TINA’s Orgy: Anything Goes, Winners Take All

Tyler Durden

Mon, 05/25/2020 – 14:35

Authored by Charles Hugh Smith via OfTwoMinds blog,

What nobody dares whisper is ‘there is no alternative to collapse’ because the system is now too fragile and brittle to survive.

TINA–there is no alternative–is throwing an orgy of money-creation, and it’s one for the ages: The Federal Reserve has created over $3 trillion out of thin air in a few months and invited all the usual parasites, predators and speculators to the orgy.

You and I, mere taxpayers? We get to watch as our “betters” feast on the Fed’s limitless bounty of free money for financiers and other parasites and predators. Of course we don’t get a clear view of the proceedings; the orgy is all behind closed doors.

What we see is the threadbare comedy of Fed Chair Jay Powell coming out of the orgy to assure us that the orgy is all for the good of the country–ha-ha-ha. Those gorging on the Fed feast inside are in danger of laughing so hard at Powell’s comedy routine they might choke.

Your share of the orgy is a bowl of thin gruel: $1,200. That wasn’t distributed out of kindness or generosity; like all federal giveaways, it’s real purpose is to give you enough cash to make your loan payments so all the parasites and predators in the Fed’s orgy won’t experience the terrible suffering caused by debt-serfs defaulting.

The excuse for the orgy is always the same: there is no alternative. We have to bail out the greedy corporations that borrowed billions to buy back their own stocks, the corporations that sold junk debt to finance their bonuses and dividends, the financiers who bought the risky debt, the speculators who front-run the Fed’s purchases of assets and on and on in an endless parade of fraud and corruption–because if we don’t bail out the speculators and other parasites, the whole financial system will implode and that would be terrible.

Terrible for who? To answer the question, we need to ponder the fundamental nature of the Fed and our financial system, which can be summarized in one line: anything goes, and winners take all.

Anything goes, because money buys political influence and so what was once illegal–buying back your own stock, advertising medications directly to consumers, etc.– are not just made legal but normalized by constant propaganda in the corporate media that these forms of legalized looting are good for the nation because… well, that doesn’t matter, just take our word for it.

When anything goes, the winners take all. This is how we’ve ended up with a unstable, fragile economy dominated by a handful of corporations in each sector whose sole purpose is to maximize profits by any means available, and it just so happens the most profitable arrangements are monopoly and cartels, and so that’s what we have: an economy of high costs, enormous profits, low-quality goods and services for the bottom 95% and an extreme concentration of wealth and income in the hands of the winners.

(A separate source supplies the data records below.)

(** X23.  For an ad whose routed duration is a whole number of seconds (as
    the backend sends it), the page words the time from the minutes rounded
    to the nearest, halves up: '< 1 min' below 30 seconds, 'M min' below an
    hour, and from 60 minutes on 'Hh Mm' with M between 1 and 59, or 'Hh'
    when no minute is left over; the arithmetic on doubles loses
    nothing. *)
Theorem display_time_of_routed_ad (ad : App.AdEntry) (seconds : Z) :
  (0 <= seconds < 2 ^ 31)%Z ->
  App.entry_duration ad = Some (inject_Z seconds) ->
  Page.getDisplayTime Number_toString ad
  = durationText ((seconds + 30) / 60) /\
  (seconds < 30 ->
   Page.getDisplayTime Number_toString ad = "< 1 min")%Z /\
  (30 <= seconds ->
   Page.getDisplayTime Number_toString ad <> "< 1 min")%Z.
Proof.
  intros Hs Hd. unfold Page.getDisplayTime. rewrite Hd.
  rewrite formatDuration_whole by assumption.
  split; [reflexivity|]. unfold durationText. split; intros H.
  - replace ((seconds + 30) / 60)%Z with 0%Z; [reflexivity|].
    symmetry. apply Z.div_small. lia.
  - assert (1 <= (seconds + 30) / 60)%Z
      by (apply Z.div_le_lower_bound; lia).
    destruct (Z.ltb_spec ((seconds + 30) / 60) 1); [lia|].
    pose proof (string_of_N_digits (Z.to_N ((seconds + 30) / 60))) as [_ L1].
    pose proof (string_of_N_digits (Z.to_N ((seconds + 30) / 60 / 60)))
      as [D2 L2].
    unfold digits.
    destruct ((seconds + 30) / 60 <? 60)%Z.
    + destruct (JS.string_of_N (Z.to_N ((seconds + 30) / 60)))
        as [|c s] eqn:E; [cbn in L1; lia|].
      intros Heq. cbn in Heq. injection Heq as Hc Hs'.
      pose proof (allDigits_string_of_uint
                    (N.to_uint (Z.to_N ((seconds + 30) / 60)))) as Hall.
      fold (JS.string_of_N (Z.to_N ((seconds + 30) / 60))) in Hall.
      rewrite E in Hall. cbn in Hall. subst c. discriminate Hall.
    + destruct (JS.string_of_N (Z.to_N ((seconds + 30) / 60 / 60)))
        as [|c s] eqn:E; [cbn in L2; lia|].
      cbn in D2. apply andb_true_iff in D2 as [Dc _].
      destruct (0 <? ((seconds + 30) / 60) mod 60)%Z;
        intros Heq; cbn in Heq; injection Heq as Hc _;
        subst c; discriminate Dc.
Qed.
Section Facts.
Context {FL : Type} {free_list_ops : FreeList FL}.
Variable env : environment.

(** *** What the helpers leave alone *)

Lemma fold_left_preserves {A B C : Type} (f : A -> B -> A) (g : A -> C) :
  (forall a b, g (f a b) = g a) ->
  forall l a, g (fold_left f l a) = g a.
Proof.
  intros Hf l. induction l as [|b l IH]; intros a; simpl; [reflexivity|].
  rewrite IH. apply Hf.
Qed.

Lemma synchronize_step_frame (st : Z * list Z * pool FL) par :
  options_ (snd (synchronize_step env st par)) = options_ (snd st)
  /\ blocks_ (snd (synchronize_step env st par)) = blocks_ (snd st)
  /\ next_block_size_ (snd (synchronize_step env st par)) = next_block_size_ (snd st)
  /\ free_list_ (snd (synchronize_step env st par)) = free_list_ (snd st).
Proof.
  destruct st as [[prev mask] p]. unfold synchronize_step.
  repeat match goal with |- context [if ?c then _ else _] => destruct c end;
    simpl; auto.
Qed.

Lemma synchronize_all_devices_frame (p : pool FL) :
  options_ (synchronize_all_devices env p) = options_ p
  /\ blocks_ (synchronize_all_devices env p) = blocks_ p
  /\ next_block_size_ (synchronize_all_devices env p) = next_block_size_ p
  /\ free_list_ (synchronize_all_devices env p) = free_list_ p.
Proof.
  unfold synchronize_all_devices.
  repeat split; apply fold_left_preserves; reflexivity.
Qed.

Lemma synchronize_fold_frame params :
  forall st : Z * list Z * pool FL,
  options_ (snd (fold_left (synchronize_step env) params st)) = options_ (snd st)
  /\ blocks_ (snd (fold_left (synchronize_step env) params st)) = blocks_ (snd st)
  /\ next_block_size_ (snd (fold_left (synchronize_step env) params st))
     = next_block_size_ (snd st)
  /\ free_list_ (snd (fold_left (synchronize_step env) params st))
     = free_list_ (snd st).
Proof.
  induction params as [|par params IH]; intros st; simpl; [auto|].
  destruct (IH (synchronize_step env st par)) as (H1 & H2 & H3 & H4).
  destruct (synchronize_step_frame st par) as (G1 & G2 & G3 & G4).
  rewrite H1, H2, H3, H4. auto.
Qed.
(** C1 (amended).  Metadata resolution returns absent exactly when the
    directory holds no supported audio file or [mutagen.File] returns
    [None] for the first one; in every other case it returns a record. *)
Theorem extract_absent_iff fs book_path :
  extract fs book_path = None ↔
  ¬ has_audio fs book_path
  ∨ ∃ f l, audio_files fs book_path = f :: l
           ∧ open_audio mutagen_File fs f = Ok None.
Proof.
  unfold extract_metadata_from_files.
  destruct (audio_files fs book_path) as [|f l] eqn:E.
  - split; [|done]. intros _. left. by apply audio_files_nil.
  - pose proof (audio_files_cons _ _ _ _ E) as [Ha _]. unfold extract_try.
    destruct (open_audio mutagen_File fs f) as [[a|]|e] eqn:Ho; simpl.
    + destruct (read_tags a); simpl;
        (split; [done|intros [Hn|(f' & l' & [= <- <-] & Ho')];
                      [by destruct Hn|congruence]]).
    + split; [|done]. intros _. right. eauto.
    + split; [done|intros [Hn|(f' & l' & [= <- <-] & Ho')];
                   [by destruct Hn|congruence]].
Qed.

Lemma opt_truthy_Some o : opt_truthy o = true → ∃ s, o = Some s ∧ s ≠ "".
Proof.
  destruct o as [s|]; [|done]. intros H%str_truthy_nonempty. eauto.
Qed.

Lemma final_fallback_artist book_path f :
  artist (final_fallback book_path f) ≠ "".
Proof.
  unfold final_fallback. simpl.
  destruct (opt_truthy (t_artist f)) eqn:E; [|done].
  by apply opt_truthy_Some in E as (s & -> & ?).
Qed.

Lemma final_fallback_title book_path f :
  PyPath.name book_path ≠ "" → title (final_fallback book_path f) ≠ "".
Proof.
  intros Hn. unfold final_fallback. simpl.
  destruct (opt_truthy (t_title f)) eqn:E; [|done].
  by apply opt_truthy_Some in E as (s & -> & ?).
Qed.

Lemma snoc_ne {A} (l : list A) x : l ++ [x] ≠ l.
Proof.
  intros H%(f_equal length). rewrite length_app in H. simpl in H. lia.
Qed.

(** A book directory strictly below the input root: its name is not empty,
    and neither is the name of its parent unless that is the root itself. *)
Lemma names_below_input rel :
  rel ≠ [] → PyPath.wf_path rel →
  PyPath.name (input_dir cfg ++ rel) ≠ ""
  ∧ (PyPath.parent (input_dir cfg ++ rel) ≠ input_dir cfg →
     PyPath.name (PyPath.parent (input_dir cfg ++ rel)) ≠ "").
Proof.
  intros Hne Hwf. unfold PyPath.wf_path in Hwf.
  destruct (exists_last Hne) as (rel' & b & ->).
  rewrite app_assoc, name_snoc, parent_snoc.
  apply Forall_app in Hwf as [Hrel' Hb].
  rewrite Forall_singleton in Hb. split; [apply Hb|].
  destruct rel' as [|a0 rel0] using rev_ind; [by rewrite app_nil_r|].
  intros _. rewrite app_assoc, name_snoc.
  apply Forall_app in Hrel' as [_ Ha]. rewrite Forall_singleton in Ha. apply Ha.
Qed.
(** * ai-chatbot: the text pacing transform, the provider configuration
      endpoint and the error-aware stream relay

    The development follows three parts of the repository.

    - [Pacing]: [typedTextTransform] of [lib/ai/transform.ts], an async
      [TransformStream] transformer.  Its two callbacks are written as
      programs over the platform calls they make ([Date.now], the timer
      promise, [controller.enqueue], [controller.terminate]); a session
      machine plays the stream machinery, the clock and the consumer.
    - [ProviderConfig]: the [POST] handler of the provider configuration
      route together with [saveProviderConfig] of [lib/providers.ts].
    - [Relay]: the two-phase error reporting of the streaming relay. *)

(** Around them: [ProviderStore] and [ProviderConfigGet] (the other
    queries of [lib/providers.ts] and the [GET] handler of the route),
    [LanguageModels] (the model selection of [lib/ai/providers.ts]),
    [ChatPage] (who sees a chat), [ChatSettingsRoute] (the chat settings
    endpoint), and [McpText] and [McpTools] (pagination, content hash,
    update operations and tool handlers of [mcp/filesystem/index.js]).
    All definitions come first, the facts about them after. *)

From Stdlib Require Import ZArith PrimFloat.
From stdpp Require Import base option list strings gmap.

Local Open Scope Z_scope.

(* ===================================================================== *)
(** * The pacing transform *)
(* ===================================================================== *)

Module Pacing.

(** A stream part as the transformer sees it: the discriminating [type]
    field, which is the only field the code reads, and the remaining
    fields of the part kept as one opaque payload. *)
Record TextStreamPart : Type := mkPart {
  type : string;
  payload : string;
}.

Definition is_text (chunk : TextStreamPart) : bool :=
  String.eqb (type chunk) "text".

This dynamic also characterizes the public sector, where anything goes if you can get away with it has generated a few winners– employees of small school districts getting salaries of $350,000 and pensions to match, and so on–and a multitude of losers as actual services for the public decay even as costs soar. Naturally, questions about this are dismissed with TINA: there is no alternative.

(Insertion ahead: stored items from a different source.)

Definition num_eq (a b : num) : bool :=
  match a, b with
  | NInt x, NInt y => x =? y
  | NFloat f, NFloat g => PrimFloat.eqb f g
  | NFloat f, NInt z => float_eq_int f z
  | NInt z, NFloat f => float_eq_int f z
  end.

(** [a is b], as far as it adds to [a == b].  The values of the model carry
    no identity, and identity matters only for an object that differs from
    itself, the NaN float.  The floats of the embedded code come out of
    [json.loads], which answers the literal [NaN] with the one constant
    [NaN] of the [json] module: two NaN values are that same object. *)
Definition same_nan (a b : value) : bool :=
  match a, b with
  | VFloat f, VFloat g => PrimFloat.is_nan f && PrimFloat.is_nan g
  | _, _ => false
  end.

(** [a == b] on values.  Two dicts are equal when they have as many keys
    and every binding of the first has an equal one in the second; the
    items of a list and the values of a dict are compared as containers
    compare them, by [x is y or x == y]. *)
Fixpoint py_eq (a b : value) {struct a} : bool :=
  match as_num a, as_num b with
  | Some x, Some y => num_eq x y
  | _, _ =>
      match a, b with
      | VNone, VNone => true
      | VStr s, VStr t => String.eqb s t
      | VList l1, VList l2 =>
          (fix all_eq (xs ys : list value) : bool :=
             match xs, ys with
             | [], [] => true
             | x :: xs', y :: ys' => (same_nan x y || py_eq x y) && all_eq xs' ys'
             | _, _ => false
             end) l1 l2
      | VDict d1, VDict d2 =>
          (length d1 =? length d2)%nat
          && (fix all_in (kvs : list (string * value)) : bool :=
                match kvs with
                | [] => true
                | (k, v) :: rest =>
                    match dict_lookup d2 k with
                    | Some v' => (same_nan v v' || py_eq v v') && all_in rest
                    | None => false
                    end
                end) d1
      | _, _ => false
      end
  end.

(** Only the values that can be [dict] keys. *)
Definition hashable (v : value) : bool :=
  match v with
  | VList _ | VDict _ => false
  | _ => true
  end.

(** How a [dict] compares a stored key with the key looked up: [k is key
    or k == key]. *)
Definition same_key (k key : value) : bool := same_nan k key || py_eq k key.

(** A [dict] whose keys are arbitrary hashable values, in insertion order. *)
Fixpoint vdict_lookup (d : list (value * value)) (key : value) : option value :=
  match d with
  | [] => None
  | (k, v) :: rest => if same_key k key then Some v else vdict_lookup rest key
  end.

(** [d[key] = v]: a key already there keeps its place (and the key object
    first inserted); a new key goes last. *)
Fixpoint vdict_set (d : list (value * value)) (key v : value) : list (value * value) :=
  match d with
  | [] => [(key, v)]
  | (k, old) :: rest =>
      if same_key k key then (k, v) :: rest else (k, old) :: vdict_set rest key v
  end.

(** [int(f)] for a float: truncation toward zero; [ValueError] on NaN,
    [OverflowError] on an infinity. *)
Definition trunc_sf (x : spec_float) : result Z :=
  match x with
  | S754_zero _ => Ok 0
  | S754_finite s m e =>
      let a := Z.shiftl (Z.pos m) e in
      Ok (if s then - a else a)
  | S754_infinity _ => Raise OverflowError
  | S754_nan => Raise ValueError
  end.

Definition int_of_float (f : float) : result Z := trunc_sf (Prim2SF f).

(** The exact value of a finite float, [(-1)^s * m * 2^e], as a rational. *)
Definition Q_of_sf (x : spec_float) : Q :=
  match x with
  | S754_finite s m e =>
      let n := if s then Z.neg m else Z.pos m in
      match e with
      | Z0 => inject_Z n
      | Zpos p => inject_Z (n * 2 ^ Z.pos p)
      | Zneg p => Qmake n (2 ^ p)%positive
      end
  | _ => 0%Q
  end.

(** [t] is [x] rounded toward zero. *)
Definition truncates (x : Q) (t : Z) : Prop :=
  ((0 <= x)%Q -> (inject_Z t <= x)%Q /\ (x < inject_Z t + 1)%Q)
  /\ ((x <= 0)%Q -> (inject_Z t - 1 < x)%Q /\ (x <= inject_Z t)%Q).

The fragility of such a system is so extreme that the winners’ only hope to hold onto their booty is to persuade us that the simulations of open markets and democracy they conjure up are “real” in the sense that we can’t really see the Emperor’s fine clothing but we accept that this must be a flaw in our own sight, rather than what it really is: self-serving institutionalized delusion: believe us when we assure you that there is no alternative.

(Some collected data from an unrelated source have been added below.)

(** * openMVG sample [image_spherical_to_pinholes]: the panorama converter

    A shallow embedding of [main] of [main_pano_converter.cpp] and the
    properties of its command-line checks, its camera rig, its demo mode and
    its conversion loop.

    [main] is written once, over an interface [Arith] for the C++ [double]
    operations it uses.  Two instances are provided: [binary64], the IEEE 754
    arithmetic the compiled program runs on (primitive floats; the libm
    functions are arguments), and [exact], the real numbers, in which the
    formulas on angles and focal lengths are read.

    An [int] is an integer: the only arithmetic [main] does on one is the
    increment of a loop counter that stays below its bound, which cannot wrap.

    Everything [main] calls that lives outside the file (command-line reader,
    file system, image codec, camera models, resampler) is a field of the
    record [World]; the file system is a state that is threaded through the
    calls, and the run yields its exit code, the trace of what it printed and
    wrote, and the final file-system state. *)

From Stdlib Require Import ZArith List String Ascii Bool Lia.
From Stdlib Require Import Reals Lra.
From Stdlib Require Import Floats Uint63 DecimalString.
From Stdlib Require DecimalZ DecimalPos.
Import ListNotations.

Local Open Scope Z_scope.
Local Open Scope list_scope.

Set Implicit Arguments.

(** ** The [double] operations used by [main] *)

Record Arith : Type := {
  double : Type;
  of_int : Z -> double;                      (* static_cast<double>(int), literals *)
  dadd : double -> double -> double;
  dmul : double -> double -> double;
  ddiv : double -> double -> double;
  dneg : double -> double;
  dleb : double -> double -> bool;           (* operator<= *)
  M_PI : double;
  dtan : double -> double;
  dcos : double -> double;
  dsin : double -> double
}.

(** IEEE 754 binary64.  [int] values are converted exactly. *)
Definition float_of_Z (z : Z) : float :=
  if z <? 0 then PrimFloat.opp (PrimFloat.of_uint63 (Uint63.of_Z (- z)))
  else PrimFloat.of_uint63 (Uint63.of_Z z).

Definition binary64 (libm_tan libm_cos libm_sin : float -> float) : Arith := {|
  double := float;
  of_int := float_of_Z;
  dadd := PrimFloat.add;
  dmul := PrimFloat.mul;
  ddiv := PrimFloat.div;
  dneg := PrimFloat.opp;
  dleb := PrimFloat.leb;
  M_PI := 0x1.921fb54442d18p+1%float;
  dtan := libm_tan;
  dcos := libm_cos;
  dsin := libm_sin
|}.

(** The real numbers. *)
Definition Rleb (x y : R) : bool := if Rle_dec x y then true else false.

Definition exact : Arith := {|
  double := R;
  of_int := IZR;
  dadd := Rplus;
  dmul := Rmult;
  ddiv := Rdiv;
  dneg := Ropp;
  dleb := Rleb;
  M_PI := PI;
  dtan := Rtrigo1.tan;
  dcos := Rtrigo_def.cos;
  dsin := Rtrigo_def.sin
|}.

(** ** Geometry *)

Inductive svgStyle : Type :=
| svgStyle_default                       (* svgStyle() *)
| svgStyle_fill (col : string).          (* svgStyle().fill(col) *)


Section Geometry.
Variable A : Arith.

Definition Vec2 : Type := (double A * double A)%type.
Definition Vec3 : Type := (double A * double A * double A)%type.
Definition Mat3 : Type := (Vec3 * Vec3 * Vec3)%type.     (* three rows *)

Definition dot3 (r v : Vec3) : double A :=
  let '(a, b, c) := r in
  let '(x, y, z) := v in
  dadd A (dadd A (dmul A a x) (dmul A b y)) (dmul A c z).

(** [Mat3 * Vec3] *)
Definition mat_vec (m : Mat3) (v : Vec3) : Vec3 :=
  let '(r0, r1, r2) := m in (dot3 r0 v, dot3 r1 v, dot3 r2 v).

Definition Identity3 : Mat3 :=
  ((of_int A 1, of_int A 0, of_int A 0),
   (of_int A 0, of_int A 1, of_int A 0),
   (of_int A 0, of_int A 0, of_int A 1)).

(** Modelled from the spec: [RotationAroundY] is declared in openMVG's
    numeric module, outside this sample.  Section 4.1
    describes it as the rotation of the given angle about the vertical (Y)
    axis. *)
Definition RotationAroundY (angle : double A) : Mat3 :=
  ((dcos A angle,          of_int A 0, dsin A angle),
   (of_int A 0,            of_int A 1, of_int A 0),
   (dneg A (dsin A angle), of_int A 0, dcos A angle)).

(** Modelled from the spec: [D2R] (degrees to radians) is declared in
    openMVG's numeric module. *)
Definition D2R (degree : double A) : double A :=
  ddiv A (dmul A degree (M_PI A)) (of_int A 180).

(** Modelled from the spec: the pinhole camera model of section 3,
    {width, height, focal length, principal point}. *)
Record Pinhole_Intrinsic : Type := {
  width : Z;
  height : Z;
  focal : double A;
  ppx : double A;
  ppy : double A
}.

(** Modelled from the spec: [spherical::FocalFromPinholeHeight] is declared
    in [cubic_image_sampler.hpp], a header outside this sample.
    Section 4.2: focal = (h / 2) / tan(fov_radians / 2). *)
Definition FocalFromPinholeHeight (h : Z) (fov_radian : double A) : double A :=
  ddiv A (ddiv A (of_int A h) (of_int A 2))
         (dtan A (ddiv A fov_radian (of_int A 2))).

(** The vector-graphics primitives [svgDrawer] collects. *)
Inductive svgPrimitive : Type :=
| Line (ax ay bx by_ : double A) (style : svgStyle)
| Circle (cx cy r : double A) (style : svgStyle).

End Geometry.

Arguments dot3 {A} r v.
Arguments mat_vec {A} m v.
Arguments RotationAroundY {A} angle.
Arguments D2R {A} degree.
Arguments FocalFromPinholeHeight {A} h fov_radian.
Arguments Line {A} ax ay bx by_ style.
Arguments Circle {A} cx cy r style.


(** ** The program's variables, its collaborators and what a run produces *)

(** The variables bound to the command-line options (lines 29-44). *)
Record Options (A : Arith) : Type := {
  s_directory_in : string;
  s_directory_out : string;
  image_resolution : Z;                     (* int *)
  nb_split : Z;                             (* int *)
  fov : double A                            (* float, widened where it is used *)
}.

(** What [cmd.process] leaves behind: whether it threw a [std::string], the
    option variables as it wrote them, and whether switch [-D] was seen. *)
Record Parsed (A : Arith) : Type := {
  threw : bool;
  vars : Options A;
  used_D : bool
}.

Section Collaborators.
Variable A : Arith.

(** What [main] calls and does not define.  Each field is a parameter of the
    run; calls that read or change the file system take its state, and those
    that change it return the new one.  [sample_pinhole] is the work
    [SphericalToPinholes] does for one camera. *)
Record World : Type := {
  Image : Type;                             (* image::Image<image::RGBColor> *)
  RGBColor : Type;
  BLACK : RGBColor;
  Image_new : Z -> Z -> RGBColor -> Image;   (* Image(width, height, value) *)
  FS : Type;                                (* state of the file system *)
  (* third_party/cmdLine *)
  cmd_process : list string -> Options A -> Parsed A;
  (* stlplus file_system *)
  is_folder : FS -> string -> bool;
  folder_create : FS -> string -> bool * FS;
  folder_wildcard : FS -> string -> string -> list string;
  create_filespec : string -> string -> string;
  basename_part : string -> string;
  (* openMVG image_io *)
  ReadImage : FS -> string -> option Image;
  WriteImage : FS -> string -> Image -> FS;
  (* openMVG cameras and spherical sampler *)
  ComputeCubicCameraIntrinsics : Z -> Pinhole_Intrinsic A;
  pinhole_bearing : Pinhole_Intrinsic A -> Vec2 A -> Vec3 A;   (* pinhole_camera(Vec2) *)
  spherical_project : Z -> Z -> Vec3 A -> Vec2 A;  (* Intrinsic_Spherical(w, h).project *)
  sample_pinhole : Image -> Pinhole_Intrinsic A -> Mat3 A -> Image -> Image;
  (* std::ofstream: what a text file holds once written and closed *)
  ofstream_write : FS -> string -> string -> FS;
  print_double : double A -> string;        (* operator<<(double) *)
  closeSvgFile : Z -> Z -> list (svgPrimitive A) -> string
}.

End Collaborators.

(** What a run prints and writes, in program order. *)
Inductive event (A : Arith) (W : World A) : Type :=
| cerr_usage (argv0 : string) (image_resolution nb_split : Z) (fov : double A)
| cerr (line : string)
| cerr_cannot_read (path : string)
| cout_cam_index (basename : string) (i_rot : Z)
| resampled (path : string)                 (* a call of SphericalToPinholes *)
| image_written (path : string) (img : Image W)
| focal_written (path : string) (focal : double A)
| svg_written (path : string) (pano_width pano_height : Z)
              (drawn : list (svgPrimitive A)).

Arguments cerr_usage {A W}.
Arguments cerr {A W}.
Arguments cerr_cannot_read {A W}.
Arguments cout_cam_index {A W}.
Arguments resampled {A W}.
Arguments image_written {A W}.
Arguments focal_written {A W}.
Arguments svg_written {A W}.

Record Outcome (A : Arith) (W : World A) : Type := {
  exit_code : Z;
  trace : list (event W);
  final_fs : FS W
}.

Definition EXIT_SUCCESS : Z := 0.
Definition EXIT_FAILURE : Z := 1.

(** ** [main] *)

Section Program.
Variable A : Arith.
Variable W : World A.

(** Lines 29-35: the initial values of the option variables. *)
Definition default_options : Options A := {|
  s_directory_in := EmptyString;
  s_directory_out := EmptyString;
  image_resolution := 1024;
  nb_split := 5;
  fov := of_int A 60
|}.

(** [for (int i = first; i < first + count; ++i) body]: the body runs [count]
    times on consecutive values of [i]. *)
Fixpoint for_int (S : Type) (count : nat) (i : Z) (body : Z -> S -> S) (s : S) : S :=
  match count with
  | O => s
  | Datatypes.S count' => for_int count' (i + 1) body (body i s)
  end.

(** [for (int i = 0; i < n; ++i) body]; no iteration when [n <= 0]. *)
Definition for_upto (S : Type) (n : Z) (body : Z -> S -> S) (s : S) : S :=
  for_int (Z.to_nat n) 0 body s.

(** Lines 116-121: the ring of camera rotations. *)
Definition alpha (nb_split : Z) : double A :=
  ddiv A (dmul A (M_PI A) (of_int A 2)) (of_int A nb_split).

Definition camera_angle (nb_split i : Z) : double A :=
  dmul A (alpha nb_split) (of_int A i).

Definition camera_rotations (nb_split : Z) : list (Mat3 A) :=
  for_upto nb_split
    (fun i rotations => rotations ++ [RotationAroundY (camera_angle nb_split i)])
    [].

(** *** Demo mode (lines 123-167) *)

Definition step : Z := 10.

Definition drawCircle (sphere_proj : Vec2 A) (col : string) : svgPrimitive A :=
  Circle (fst sphere_proj) (snd sphere_proj) (of_int A 4) (svgStyle_fill col).

Definition project_border (pano_width pano_height : Z)
    (pinhole_camera : Pinhole_Intrinsic A) (cam_rotation : Mat3 A)
    (x : Vec2 A) : Vec2 A :=
  spherical_project W pano_width pano_height
    (mat_vec cam_rotation (pinhole_bearing W pinhole_camera x)).

(** Body of the loop of lines 143-151, at sample [j]. *)
Definition vertical_border (pano_width pano_height r : Z)
    (pinhole_camera : Pinhole_Intrinsic A) (cam_rotation : Mat3 A)
    (j : double A) : list (svgPrimitive A) :=
  [ drawCircle (project_border pano_width pano_height pinhole_camera
                  cam_rotation (of_int A 0, j)) "green";
    drawCircle (project_border pano_width pano_height pinhole_camera
                  cam_rotation (of_int A r, j)) "green" ].

(** Body of the loop of lines 153-160, at sample [j]. *)
Definition horizontal_border (pano_width pano_height r : Z)
    (pinhole_camera : Pinhole_Intrinsic A) (cam_rotation : Mat3 A)
    (j : double A) : list (svgPrimitive A) :=
  [ drawCircle (project_border pano_width pano_height pinhole_camera
                  cam_rotation (j, of_int A 0)) "yellow";
    drawCircle (project_border pano_width pano_height pinhole_camera
                  cam_rotation (j, of_int A r)) "yellow" ].

(** [for (double j = 0; j <= image_resolution; j += image_resolution/(double)step)]
    started at [j], appending to the drawing.  The loop counter is a [double]:
    the loop runs as long as the comparison holds, and [None] is the run that
    has not left the loop after [fuel] iterations. *)
Fixpoint border_loop (fuel : nat) (r : Z)
    (body : double A -> list (svgPrimitive A)) (j : double A)
    (svgStream : list (svgPrimitive A)) : option (list (svgPrimitive A)) :=
  match fuel with
  | O => None
  | Datatypes.S fuel' =>
      if dleb A j (of_int A r)
      then border_loop fuel' r body
             (dadd A j (ddiv A (of_int A r) (of_int A step)))
             (svgStream ++ body j)
      else Some svgStream
  end.

(** Lines 135-161: for each camera, the two border loops. *)
Fixpoint draw_frustums (fuel : nat) (pano_width pano_height r : Z)
    (pinhole_camera : Pinhole_Intrinsic A) (rotations : list (Mat3 A))
    (svgStream : list (svgPrimitive A)) : option (list (svgPrimitive A)) :=
  match rotations with
  | [] => Some svgStream
  | cam_rotation :: rest =>
      match border_loop fuel r
              (vertical_border pano_width pano_height r pinhole_camera cam_rotation)
              (of_int A 0) svgStream with
      | None => None
      | Some s1 =>
          match border_loop fuel r
                  (horizontal_border pano_width pano_height r pinhole_camera cam_rotation)
                  (of_int A 0) s1 with
          | None => None
          | Some s2 =>
              draw_frustums fuel pano_width pano_height r pinhole_camera rest s2
          end
      end
  end.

So as the greediest and most parasitic few gorge on TINA’s orgy, try not to bust a gut laughing at Jay Powell’s comedy act justifying the orgy because really, there is no alternative other than a collapse of what deserves to collapse and what will collapse despite (or as a result of) the Fed’s manic money-printing.

What nobody dares whisper is there is no alternative to collapse because the system is now too fragile and brittle to survive. TINA may get the last laugh after all.